━━━ Data for analysis ━━━

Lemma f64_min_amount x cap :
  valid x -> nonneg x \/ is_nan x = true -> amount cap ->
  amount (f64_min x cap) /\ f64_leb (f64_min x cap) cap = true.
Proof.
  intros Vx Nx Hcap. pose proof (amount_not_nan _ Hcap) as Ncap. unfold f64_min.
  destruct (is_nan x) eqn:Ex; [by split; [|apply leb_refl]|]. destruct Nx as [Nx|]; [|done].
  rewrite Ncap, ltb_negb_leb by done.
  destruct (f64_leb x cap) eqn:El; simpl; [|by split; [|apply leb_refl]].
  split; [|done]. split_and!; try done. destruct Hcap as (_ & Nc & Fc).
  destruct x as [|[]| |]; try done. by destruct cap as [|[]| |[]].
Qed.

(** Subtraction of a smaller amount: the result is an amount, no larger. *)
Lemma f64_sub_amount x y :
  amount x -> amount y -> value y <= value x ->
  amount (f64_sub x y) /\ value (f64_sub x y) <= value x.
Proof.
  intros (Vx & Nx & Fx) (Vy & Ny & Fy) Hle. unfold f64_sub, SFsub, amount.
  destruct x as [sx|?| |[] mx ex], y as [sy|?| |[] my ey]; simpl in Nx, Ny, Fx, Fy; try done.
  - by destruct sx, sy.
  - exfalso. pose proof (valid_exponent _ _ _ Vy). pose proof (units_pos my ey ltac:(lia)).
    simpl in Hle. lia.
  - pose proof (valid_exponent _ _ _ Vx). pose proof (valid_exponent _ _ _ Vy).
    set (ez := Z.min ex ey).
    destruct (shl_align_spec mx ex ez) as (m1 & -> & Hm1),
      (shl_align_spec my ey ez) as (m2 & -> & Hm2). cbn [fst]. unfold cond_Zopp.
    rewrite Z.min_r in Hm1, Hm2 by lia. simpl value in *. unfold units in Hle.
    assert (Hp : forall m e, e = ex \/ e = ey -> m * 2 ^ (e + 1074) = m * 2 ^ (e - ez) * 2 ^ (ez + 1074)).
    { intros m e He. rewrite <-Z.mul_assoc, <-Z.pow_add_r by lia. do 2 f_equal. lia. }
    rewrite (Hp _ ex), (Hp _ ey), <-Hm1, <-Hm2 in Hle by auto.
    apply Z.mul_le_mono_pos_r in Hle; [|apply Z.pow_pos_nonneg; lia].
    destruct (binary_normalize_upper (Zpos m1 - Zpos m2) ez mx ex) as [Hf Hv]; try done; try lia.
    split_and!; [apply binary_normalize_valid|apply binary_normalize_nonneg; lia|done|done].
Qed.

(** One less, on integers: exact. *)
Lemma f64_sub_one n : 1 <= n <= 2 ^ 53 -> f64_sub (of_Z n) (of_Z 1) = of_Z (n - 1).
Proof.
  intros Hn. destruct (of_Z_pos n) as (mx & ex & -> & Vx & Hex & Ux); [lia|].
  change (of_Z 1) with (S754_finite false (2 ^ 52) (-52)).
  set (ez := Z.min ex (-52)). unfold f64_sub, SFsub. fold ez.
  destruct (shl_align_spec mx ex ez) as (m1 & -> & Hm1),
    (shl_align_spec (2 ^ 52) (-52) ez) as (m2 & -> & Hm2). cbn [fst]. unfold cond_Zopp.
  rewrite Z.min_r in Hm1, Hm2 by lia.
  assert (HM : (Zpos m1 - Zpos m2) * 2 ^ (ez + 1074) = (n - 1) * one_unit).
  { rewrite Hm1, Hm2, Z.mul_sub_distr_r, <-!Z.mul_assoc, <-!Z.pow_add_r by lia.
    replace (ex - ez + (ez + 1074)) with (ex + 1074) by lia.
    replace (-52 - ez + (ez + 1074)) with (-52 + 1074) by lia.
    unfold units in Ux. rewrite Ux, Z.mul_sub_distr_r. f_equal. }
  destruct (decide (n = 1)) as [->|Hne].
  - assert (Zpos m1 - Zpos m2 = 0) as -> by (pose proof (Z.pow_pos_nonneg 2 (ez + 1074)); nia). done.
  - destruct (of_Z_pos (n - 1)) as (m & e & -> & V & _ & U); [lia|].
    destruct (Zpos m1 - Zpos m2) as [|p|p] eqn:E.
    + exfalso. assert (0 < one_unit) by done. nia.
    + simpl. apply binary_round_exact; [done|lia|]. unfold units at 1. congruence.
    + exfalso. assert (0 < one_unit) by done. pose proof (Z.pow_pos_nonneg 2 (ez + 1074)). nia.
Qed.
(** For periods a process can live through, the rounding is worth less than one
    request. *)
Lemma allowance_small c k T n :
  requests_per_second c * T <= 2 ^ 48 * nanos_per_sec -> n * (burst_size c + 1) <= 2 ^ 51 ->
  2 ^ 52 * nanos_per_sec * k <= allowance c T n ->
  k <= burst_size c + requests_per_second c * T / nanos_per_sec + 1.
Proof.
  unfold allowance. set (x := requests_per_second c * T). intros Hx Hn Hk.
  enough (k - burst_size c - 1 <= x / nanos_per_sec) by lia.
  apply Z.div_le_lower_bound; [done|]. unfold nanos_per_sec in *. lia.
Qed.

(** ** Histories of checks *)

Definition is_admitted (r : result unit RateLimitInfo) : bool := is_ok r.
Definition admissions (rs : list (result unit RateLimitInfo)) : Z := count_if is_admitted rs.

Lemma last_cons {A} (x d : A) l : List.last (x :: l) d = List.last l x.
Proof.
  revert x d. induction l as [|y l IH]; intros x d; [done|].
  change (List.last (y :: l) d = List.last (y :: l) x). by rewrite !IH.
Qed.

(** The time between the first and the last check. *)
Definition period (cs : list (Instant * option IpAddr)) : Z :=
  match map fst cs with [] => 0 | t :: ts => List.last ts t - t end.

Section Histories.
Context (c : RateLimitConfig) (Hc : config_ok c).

━━━

**Exercise brief**
Beginning with the line holding "- assert (Zpos" and ending with the line holding "at 1. congruence.", write out the stretch of material above exactly; add no further lines.

**Written response**
  - assert (Zpos m1 - Zpos m2 = 0) as -> by (pose proof (Z.pow_pos_nonneg 2 (ez + 1074)); nia). done.
  - destruct (of_Z_pos (n - 1)) as (m & e & -> & V & _ & U); [lia|].
    destruct (Zpos m1 - Zpos m2) as [|p|p] eqn:E.
    + exfalso. assert (0 < one_unit) by done. nia.
    + simpl. apply binary_round_exact; [done|lia|]. unfold units at 1. congruence.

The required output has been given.